A stress-modified, critical-strain model of fracture-initiation toughness has been adapted to the case of hydrogen-affected pearlite shear cracking, which is a critical event in transverse fracture of cold-drawn, pearlitic steel wire. This shear cracking occurs via a process of cementite lamellae failure, followed by microvoid nucleation, growth, and linkage to create shear bands that form across pearlite colonies. The key model feature is that the intrinsic resistance to shear-band cracking at a transverse notch or crack is related to the effective fracture strain at the notch root. This fracture strain decreases with the logarithm of the diffusible hydrogen concentration (C H). Good agreement with experimental transverse fracture-initiation-toughness values was obtained when the sole adjustable parameter of the model, the critical microstructural dimension (l*), was set to the mean dimension of shearable pearlite colonies within this steel. The effect of hydrogen was incorporated through the relationship between local effective plastic strain (ɛ eff f ) and C H, obtained from sharply and bluntly notched tensile specimens analyzed by finite-element analysis (FEA) to define stress and strain fields. No transition in the transverse fracture-initiation morphology was observed with increasing constraint or hydrogen concentration. Instead, shear cracking from transverse notches and precracks was enabled at lower global applied stresses when C H increased.
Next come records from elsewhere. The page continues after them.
(** ** Assignment and declaration with a right-hand side *)

Lemma assign_loop_result (pvs : list (Identifier * u256)) (it it' : Interp) :
  forEach assignOne pvs it = Ok it' ->
  it' = withVariables
          (foldl (fun m pv => <[id_name pv.1 := pv.2]> m) (m_variables it) pvs) it.
Proof.
  revert it. induction pvs as [|[p v] pvs IH]; intros it H; cbn in H.
  - injection H as <-. destruct it; reflexivity.
  - bind_inv H. unfold assignOne in Hstep. bind_inv Hstep. injection Hstep as <-.
    apply IH in H. rewrite H. reflexivity.
Qed.

Lemma assign_loop_total (pvs : list (Identifier * u256)) (it : Interp) :
  (forall p, p ∈ pvs.*1 -> is_Some (m_variables it !! id_name p)) ->
  exists it', forEach assignOne pvs it = Ok it'.
Proof.
  revert it. induction pvs as [|[p v] pvs IH]; intros it Hbound.
  - eexists. reflexivity.
  - assert (Hone : assignOne (p, v) it
                   = Ok (withVariables (<[id_name p := v]> (m_variables it)) it)).
    { unfold assignOne. cbn. unfold count.
      destruct (Hbound p ltac:(constructor)) as [w ->]. reflexivity. }
    change (forEach assignOne ((p, v) :: pvs) it)
      with (s' ← assignOne (p, v) it; forEach assignOne pvs s').
    rewrite Hone. cbn [mbind result_bind]. apply IH.
    intros q Hq. cbn.
    destruct (decide (id_name p = id_name q)) as [Heq|Hne].
    + rewrite Heq, lookup_insert_eq. eexists. reflexivity.
    + rewrite lookup_insert_ne by exact Hne.
      apply Hbound. apply elem_of_cons. right. exact Hq.
Qed.

Lemma assigned_lookup_None (pvs : list (Identifier * u256)) (a : gmap string u256)
  (x : string) :
  x ∉ (id_name <$> pvs.*1) ->
  foldl (fun m pv => <[id_name pv.1 := pv.2]> m) a pvs !! x = a !! x.
Proof.
  revert a. induction pvs as [|[p v] pvs IH]; intros a Hx; cbn; [reflexivity|].
  cbn in Hx. apply not_elem_of_cons in Hx as [Hne Hx].
  rewrite IH by exact Hx. apply lookup_insert_ne. congruence.
Qed.

Lemma assigned_lookup_Some (xs : list Identifier) (vs : list u256)
  (a : gmap string u256) (i : nat) (p : Identifier) (v : u256) :
  NoDup (id_name <$> xs) -> xs !! i = Some p -> vs !! i = Some v ->
  foldl (fun m pv => <[id_name pv.1 := pv.2]> m) a (zip xs vs) !! id_name p = Some v.
Proof.
  revert vs a i. induction xs as [|q xs IH]; intros vs a i Hnd Hp Hv; [discriminate|].
  destruct vs as [|w vs]; [rewrite lookup_nil in Hv; discriminate|].
  cbn in Hnd. apply NoDup_cons in Hnd as [Hq Hnd]. cbn.
  destruct i as [|i]; cbn in Hp, Hv.
  - injection Hp as ->. injection Hv as ->.
    rewrite assigned_lookup_None; [apply lookup_insert_eq|].
    intros Hin. apply Hq.
    apply list_elem_of_fmap in Hin as (p' & -> & Hin).
    apply list_elem_of_fmap in Hin as ([p'' v''] & -> & Hin). cbn.
    apply list_elem_of_fmap. exists p''. split; [reflexivity|].
    apply elem_of_zip_l in Hin. exact Hin.
  - exact (IH vs _ i Hnd Hp Hv).
Qed.

(** X7: an assignment whose right-hand side evaluates to a number of
    values other than the number of target names is fatal. With the same
    number, it succeeds exactly when every target is a bound variable;
    then no binding is created or removed, each of pairwise different
    targets reads the value at its position, every other variable is as
    before, and the function table and scope stack are untouched. *)
Theorem assignment_contract (n : nat) (xs : list Identifier) (e : Expr)
  (it it1 : Interp) (vals : list u256) :
  evaluateMulti (visitExpression eval n) e it = Ok (vals, it1) ->
  let run := visitStatement eval (S n) (SAssignment xs (Some e)) it in
  (length vals <> length xs -> run = Fatal) /\
  (length vals = length xs ->
   (forall x, x ∈ xs -> is_Some (m_variables it !! id_name x)) ->
   exists it', run = Ok it') /\
  (forall it', run = Ok it' ->
     length vals = length xs /\
     dom (m_variables it') = dom (m_variables it) /\
     (forall x, x ∈ xs -> is_Some (m_variables it !! id_name x)) /\
     (forall y, y ∉ (id_name <$> xs) -> m_variables it' !! y = m_variables it !! y) /\
     (NoDup (id_name <$> xs) ->
      forall i x v, xs !! i = Some x -> vals !! i = Some v ->
                    m_variables it' !! id_name x = Some v) /\
     m_functions it' = m_functions it /\
     m_scopes it' = m_scopes it /\
     m_state it' = m_state it1).
Proof.
  intros He run. subst run.
  rewrite visitStatement_S, (opAssignment_Some _ _ _ _ _ _ He).
  destruct (evaluateMulti_inv _ _ _ _ _ He) as [st ->].
  destruct (length vals =? length xs)%nat eqn:Hlen.
  - apply Nat.eqb_eq in Hlen.
    assert (Hfst : (zip xs vals).*1 = xs) by (apply fst_zip; lia).
    split; [intros Hne; contradiction|]. split.
    + intros _ Hbound. apply assign_loop_total. rewrite Hfst. exact Hbound.
    + intros it' H. pose proof (assign_loop_Ok _ _ _ H) as [Hdom Hbound].
      apply assign_loop_result in H. subst it'. rewrite Hfst in Hbound. cbn in *.
      repeat split; try assumption; try reflexivity.
      * intros y Hy. apply assigned_lookup_None. rewrite Hfst. exact Hy.
      * intros Hnd i x v Hx Hv. exact (assigned_lookup_Some _ _ _ _ _ _ Hnd Hx Hv).
  - apply Nat.eqb_neq in Hlen.
    split; [reflexivity|]. split; [intros Heq; contradiction|].
    intros it' H. discriminate.
Qed.

Lemma declare_loop_NoDup (pvs : list (TypedName * u256)) (it it' : Interp) :
  forEach declareOne pvs it = Ok it' -> NoDup (names pvs.*1).
Proof.
  revert it. induction pvs as [|[p v] pvs IH]; intros it H; cbn in H.
  - constructor.
  - bind_inv H. unfold declareOne in Hstep. bind_inv Hstep. injection Hstep as <-.
    cbn. apply NoDup_cons. split; [|exact (IH _ H)].
    apply declare_loop_Ok in H as (_ & _ & Hfresh & _).
    intros Hin. apply list_elem_of_fmap in Hin as (q & Hq & Hqin).
    specialize (Hfresh q Hqin). cbn in Hfresh.
    rewrite <- Hq, lookup_insert_eq in Hfresh. discriminate.
Qed.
This shear-cracking process is assisted by absorbed and trapped hydrogen, which is rationalized to either reduce the cohesive strength of the Fe/Fe3C interface, localize slip in ferrite lamellae so as to more readily enable shearing of Fe3C by dislocation pileups, or assist subsequent void growth and link-up. The role of hydrogen at these sites is consistent with the detected hydrogen trapping. Large hydrogen-trap coverages at carbides can be demonstrated using trap-binding-energy analysis when hydrogen-assisted shear cracking is observed at low applied strains.